# WHAT THE EXERCISE ASKS:
Determine how many lines in the following listing include "expected". Respond with that number only.
::: DATA IN THIS EXERCISE
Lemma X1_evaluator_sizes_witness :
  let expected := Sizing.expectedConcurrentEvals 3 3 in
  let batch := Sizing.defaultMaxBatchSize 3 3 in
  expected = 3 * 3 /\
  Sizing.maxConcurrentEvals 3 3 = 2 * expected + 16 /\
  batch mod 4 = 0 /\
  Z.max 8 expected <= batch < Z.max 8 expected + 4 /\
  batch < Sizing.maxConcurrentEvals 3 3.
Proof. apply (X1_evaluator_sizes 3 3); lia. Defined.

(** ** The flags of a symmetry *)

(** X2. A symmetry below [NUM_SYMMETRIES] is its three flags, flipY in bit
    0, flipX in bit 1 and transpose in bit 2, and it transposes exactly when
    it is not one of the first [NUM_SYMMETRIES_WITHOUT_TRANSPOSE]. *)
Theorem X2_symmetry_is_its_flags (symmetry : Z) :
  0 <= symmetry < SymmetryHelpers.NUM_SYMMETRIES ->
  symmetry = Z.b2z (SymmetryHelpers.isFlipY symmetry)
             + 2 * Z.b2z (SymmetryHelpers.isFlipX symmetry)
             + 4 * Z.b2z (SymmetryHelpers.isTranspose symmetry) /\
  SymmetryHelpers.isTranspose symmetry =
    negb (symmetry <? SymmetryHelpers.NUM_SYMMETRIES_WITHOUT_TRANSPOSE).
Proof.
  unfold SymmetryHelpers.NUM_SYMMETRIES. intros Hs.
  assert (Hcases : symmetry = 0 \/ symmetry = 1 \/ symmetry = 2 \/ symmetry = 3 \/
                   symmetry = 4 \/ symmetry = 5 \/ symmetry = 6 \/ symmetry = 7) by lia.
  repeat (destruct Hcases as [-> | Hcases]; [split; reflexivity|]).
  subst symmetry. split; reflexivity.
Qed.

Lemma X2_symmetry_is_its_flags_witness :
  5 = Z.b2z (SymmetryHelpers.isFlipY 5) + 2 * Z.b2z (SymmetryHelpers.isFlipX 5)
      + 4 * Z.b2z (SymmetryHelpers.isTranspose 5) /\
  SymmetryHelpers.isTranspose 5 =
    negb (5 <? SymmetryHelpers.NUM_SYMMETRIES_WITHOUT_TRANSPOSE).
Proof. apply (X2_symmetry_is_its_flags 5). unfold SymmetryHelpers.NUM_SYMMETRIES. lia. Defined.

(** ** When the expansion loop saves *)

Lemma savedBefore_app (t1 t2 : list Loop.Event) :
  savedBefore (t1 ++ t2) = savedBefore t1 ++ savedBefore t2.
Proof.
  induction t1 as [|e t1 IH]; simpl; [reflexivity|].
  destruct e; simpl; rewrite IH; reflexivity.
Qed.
::::::
::: DATA IN THIS EXERCISE
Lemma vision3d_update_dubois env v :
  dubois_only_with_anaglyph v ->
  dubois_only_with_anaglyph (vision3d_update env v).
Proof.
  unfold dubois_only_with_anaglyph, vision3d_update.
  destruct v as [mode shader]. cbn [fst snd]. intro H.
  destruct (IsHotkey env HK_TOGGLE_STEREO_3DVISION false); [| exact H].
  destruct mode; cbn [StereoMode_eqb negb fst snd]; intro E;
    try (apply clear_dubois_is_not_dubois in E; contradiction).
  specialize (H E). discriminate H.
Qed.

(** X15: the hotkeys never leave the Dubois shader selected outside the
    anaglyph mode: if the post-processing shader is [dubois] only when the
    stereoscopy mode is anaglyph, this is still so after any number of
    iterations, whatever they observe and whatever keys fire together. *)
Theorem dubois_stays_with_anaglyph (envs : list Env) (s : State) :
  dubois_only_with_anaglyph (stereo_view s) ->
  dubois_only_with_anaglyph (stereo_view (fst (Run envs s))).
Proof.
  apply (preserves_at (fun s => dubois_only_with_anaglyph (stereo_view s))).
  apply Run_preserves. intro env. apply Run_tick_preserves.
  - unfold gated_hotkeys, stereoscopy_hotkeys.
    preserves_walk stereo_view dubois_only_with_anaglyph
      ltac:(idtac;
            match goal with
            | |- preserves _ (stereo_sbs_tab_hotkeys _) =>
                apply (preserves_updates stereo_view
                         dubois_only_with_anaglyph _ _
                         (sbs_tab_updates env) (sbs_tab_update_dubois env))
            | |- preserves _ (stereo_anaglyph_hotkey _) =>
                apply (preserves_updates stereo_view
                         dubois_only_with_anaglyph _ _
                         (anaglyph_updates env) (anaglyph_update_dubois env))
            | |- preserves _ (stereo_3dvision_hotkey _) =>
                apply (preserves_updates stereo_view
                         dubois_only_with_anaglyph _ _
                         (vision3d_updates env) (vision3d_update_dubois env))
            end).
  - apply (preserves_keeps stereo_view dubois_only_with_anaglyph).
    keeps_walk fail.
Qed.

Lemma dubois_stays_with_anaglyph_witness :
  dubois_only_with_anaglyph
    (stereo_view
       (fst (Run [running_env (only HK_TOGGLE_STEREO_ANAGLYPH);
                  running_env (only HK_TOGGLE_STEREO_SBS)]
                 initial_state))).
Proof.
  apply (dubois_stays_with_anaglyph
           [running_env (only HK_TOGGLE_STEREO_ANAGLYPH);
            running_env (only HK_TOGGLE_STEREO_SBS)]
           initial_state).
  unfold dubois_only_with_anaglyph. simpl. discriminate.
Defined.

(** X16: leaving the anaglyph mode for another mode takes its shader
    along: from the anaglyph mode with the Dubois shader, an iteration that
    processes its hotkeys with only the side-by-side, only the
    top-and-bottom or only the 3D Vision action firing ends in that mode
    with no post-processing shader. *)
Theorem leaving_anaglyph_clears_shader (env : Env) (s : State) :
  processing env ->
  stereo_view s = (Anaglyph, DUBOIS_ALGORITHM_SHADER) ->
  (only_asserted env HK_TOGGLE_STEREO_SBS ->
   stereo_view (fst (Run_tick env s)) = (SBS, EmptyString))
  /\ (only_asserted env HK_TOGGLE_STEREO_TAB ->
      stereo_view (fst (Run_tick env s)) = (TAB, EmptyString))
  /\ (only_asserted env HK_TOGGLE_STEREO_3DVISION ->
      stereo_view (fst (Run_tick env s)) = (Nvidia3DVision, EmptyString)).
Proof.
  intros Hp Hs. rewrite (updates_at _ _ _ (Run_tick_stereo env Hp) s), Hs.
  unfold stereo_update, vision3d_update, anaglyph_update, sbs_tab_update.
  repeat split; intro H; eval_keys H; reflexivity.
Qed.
::::::
# ANSWER BELOW:
4